Dec. 30 (Bloomberg) -- Corn fell to a one-week low, set for the biggest annual drop on record, on speculation that rain in Brazil and Argentina will aid crops hampered by hot and dry conditions. Soybeans declined, and wheat reached a 19-month low.
Precipitation helped “recharge topsoil moisture” in parts of South America over the weekend, Commodity Weather Group LLC in Bethesda, Maryland, said in an e-mailed report. Rains over the next six to 15 days in southern Brazil will help eliminate “dryness concerns” for crops, the forecaster said. Brazil, Argentina and Ukraine will be the largest corn exporters after the U.S. in 2014, the government estimates.

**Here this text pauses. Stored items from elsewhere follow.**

(** X6: when no backend call fails, a hit in the main queue on a key
    that is not in the ghost queue and has at most one access counted
    promotes nothing: both queues and their counters stay as they are,
    and no random number is drawn. *)
Theorem cold_main_hit_is_not_promoted env key value w :
  fault_free env ->
  Backend.Get key (small_db_ w) = None ->
  Backend.Get key (main_db_ w) = Some value ->
  in_ghost key w = false ->
  access_count_of key w <= 1 ->
  let w' := snd (get env key w) in
  fst (get env key w) = (OK, Some value) /\
  small_db_ w' = small_db_ w /\ main_db_ w' = main_db_ w /\
  small_queue_items_ w' = small_queue_items_ w /\
  main_queue_items_ w' = main_queue_items_ w /\
  rand_calls w' = rand_calls w.
Proof.
  intros Hff HS HM HG Hc w'. split.
  - rewrite (get_result env Hff). now rewrite HS, HM.
  - now apply get_without_promotion.
Qed.

(** The theorem at the first [get] after a [put]. *)
Lemma cold_main_hit_is_not_promoted_witness :
  fault_free quiet /\
  let w := run quiet [op_put "A" "valueA"] (fresh ten_values) in
  fst (get quiet "A" w) = (OK, Some "valueA") /\
  small_db_ (snd (get quiet "A" w)) = small_db_ w /\
  main_db_ (snd (get quiet "A" w)) = main_db_ w.
Proof.
  split; [intros n; reflexivity|].
  intros w.
  destruct (cold_main_hit_is_not_promoted quiet "A" "valueA" w
              (fun n => eq_refl) eq_refl eq_refl eq_refl)
    as (H1 & H2 & H3 & _).
  - discriminate.
  - split; [exact H1|]. split; [exact H2|exact H3].
Defined.

(** X7: when no backend call fails, a hit in the main queue on a key
    that is not in the ghost queue and has more than one access counted
    draws exactly one random number, and moves the key to the small
    queue exactly when [rand() / RAND_MAX < 0.01] in [double]. *)
Theorem slow_promotion_follows_the_draw env key value w :
  fault_free env ->
  Backend.Get key (small_db_ w) = None ->
  Backend.Get key (main_db_ w) = Some value ->
  in_ghost key w = false ->
  1 < access_count_of key w ->
  let below :=
    Double.ltb (Double.div (Double.of_Z (rand_value env (rand_calls w)))
                           (Double.of_Z (RAND_MAX env)))
               Double.lit_0_01 in
  let w' := snd (get env key w) in
  fst (get env key w) = (OK, Some value) /\
  rand_calls w' = S (rand_calls w) /\
  in_small key w' = below /\ in_main key w' = negb below.
Proof.
  intros Hff HS HM HG Hc. unfold in_ghost in HG.
  apply contains_false_Get in HG. unfold access_count_of in Hc.
  unfold in_small, in_main.
  exec_ff Hff; rewrite ?HS, ?HM, ?HG in *; simplify_eq.
  all: simpl in Hc.
  all: repeat match goal with
       | H : (1 <? _) = false |- _ => apply Z.ltb_ge in H
       end; try lia.
  all: rewrite ?contains_Put_same, ?contains_Delete_same.
  all: try (repeat split; reflexivity).
  all: unfold Backend.contains;
    repeat match goal with
           | H : Backend.Get _ _ = _ |- _ => rewrite H; clear H
           end; repeat split.
Qed.
(** * Task scheduling and hierarchy-consistency engine

    A shallow embedding of the scheduling core of the project planner
    ([lib/dateUtils.ts], [lib/taskUtils.ts], the holiday store and the
    task store that [services/ganttService.ts] holds) together with
    the properties of its specification.

    Modelling conventions.
    - A JavaScript [Date] is a day number ([Z], days since 1970-01-01):
      every date handled by the engine is a calendar day, [addDays d n]
      is [d + n], comparison of dates is comparison of day numbers and
      the millisecond difference of two dates divided by the length of
      a day is the difference of the day numbers.
    - Integral JavaScript numbers (ordinals, levels, durations) are [Z];
      the progress percentage is a rational ([Q]), [Math.round x] being
      [Qfloor (x + 1/2)].
    - [null] and [undefined] are both [None].
    - Strings are [string]; white space is the ASCII white space.
    - Fields of [Task] that the engine never reads (remarks, view,
      timestamps, flags of the Gantt view) are left out of the record. *)

From Stdlib Require Import ZArith QArith Qround Qminmax Lia Bool Ascii String DecimalString.
From Stdlib Require Import Sorting.Sorted.
From stdpp Require Import base option list gmap strings.

#[local] Set Warnings "-clear-no-such-hyp".

Local Close Scope Q_scope.
Local Open Scope string_scope.
Local Open Scope list_scope.
Local Open Scope Z_scope.

(** ** JavaScript primitives used by the engine *)

Module JS.

(** [String.prototype.trim]'s white space, restricted to ASCII. *)
Definition isWhiteSpace (c : ascii) : bool :=
  let n := nat_of_ascii c in
  ((n =? 32) || (n =? 9) || (n =? 10) || (n =? 11) || (n =? 12) || (n =? 13))%nat.

Fixpoint trimStart (s : string) : string :=
  match s with
  | String c r => if isWhiteSpace c then trimStart r else s
  | EmptyString => EmptyString
  end.

Fixpoint trimEnd (s : string) : string :=
  match s with
  | EmptyString => EmptyString
  | String c r =>
      match trimEnd r with
      | EmptyString => if isWhiteSpace c then EmptyString else String c EmptyString
      | r' => String c r'
      end
  end.

Definition trim (s : string) : string := trimEnd (trimStart s).

(** Truthiness of a string: the empty string is falsy. *)
Definition truthy (s : string) : bool :=
  match s with EmptyString => false | _ => true end.

(** [s.split(',')]: never empty, the empty string gives one empty piece. *)
Fixpoint split (s : string) : list string :=
  match s with
  | EmptyString => [EmptyString]
  | String c r =>
      if Ascii.eqb c ","%char then EmptyString :: split r
      else match split r with
           | h :: t => String c h :: t
           | [] => [String c EmptyString]
           end
  end.

(** [a.join(sep)]. *)
Fixpoint join (sep : string) (l : list string) : string :=
  match l with
  | [] => EmptyString
  | [x] => x
  | x :: r => x +:+ sep +:+ join sep r
  end.

Definition digitValue (c : ascii) : option Z :=
  let n := Z.of_nat (nat_of_ascii c) in
  if (48 <=? n) && (n <=? 57) then Some (n - 48) else None.

Definition hexDigitValue (c : ascii) : option Z :=
  let n := Z.of_nat (nat_of_ascii c) in
  if (48 <=? n) && (n <=? 57) then Some (n - 48)
  else if (97 <=? n) && (n <=? 102) then Some (n - 87)
  else if (65 <=? n) && (n <=? 70) then Some (n - 55)
  else None.

(** The longest prefix of digits, read in the given radix; [acc] is
    [None] until a digit has been read. *)
Fixpoint parseDigits (radix : Z) (digit : ascii -> option Z) (s : string)
         (acc : option Z) : option Z :=
  match s with
  | String c r =>
      match digit c with
      | Some v => parseDigits radix digit r (Some (radix * default 0 acc + v))
      | None => acc
      end
  | EmptyString => acc
  end.

(** [parseInt(s)] without a radix argument; [None] is [NaN]. *)
Definition parseInt (s : string) : option Z :=
  let s := trimStart s in
  let '(sign, s) :=
    match s with
    | String c r =>
        if Ascii.eqb c "-"%char then (-1, r)
        else if Ascii.eqb c "+"%char then (1, r)
        else (1, s)
    | EmptyString => (1, s)
    end in
  let '(hex, s) :=
    match s with
    | String c0 (String c1 r) =>
        if Ascii.eqb c0 "0"%char && (Ascii.eqb c1 "x"%char || Ascii.eqb c1 "X"%char)
        then (true, r) else (false, s)
    | _ => (false, s)
    end in
  Z.mul sign <$>
    (if hex : bool then parseDigits 16 hexDigitValue s None
     else parseDigits 10 digitValue s None).

(** [String(n)] for an integral number. *)
Definition String_ (n : Z) : string := NilZero.string_of_int (Z.to_int n).

(** [s.startsWith(p)]. *)
Definition startsWith (s p : string) : bool := String.prefix p s.

Section Arrays.
Context {A : Type}.

(** [a.findIndex(p)]; [None] is [-1]. *)
Fixpoint findIndex (p : A -> bool) (l : list A) : option nat :=
  match l with
  | [] => None
  | x :: r => if p x then Some O else S <$> findIndex p r
  end.

(** The number a [findIndex] returns. *)
Definition indexZ (i : option nat) : Z :=
  match i with Some n => Z.of_nat n | None => -1 end.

Prices are falling on “the weather in South America,” Jerry Gidel, the chief grain analyst for Rice Dairy LLC in Chicago, said in a telephone interview. It’s “the same rain on the beans and the corn in Argentina,” he said.
Corn futures for delivery in March fell 0.9 percent to settle at $4.235 a bushel at 1:15 p.m. on the Chicago Board of Trade, after touching $4.23, the lowest for the most-active contract since Dec. 18. Prices have slumped 39 percent this year.
World corn production may reach a record 964.3 million metric tons in the 2013-2014 season, after U.S. farmers harvested the biggest crop ever, the U.S. Department of Agriculture estimates.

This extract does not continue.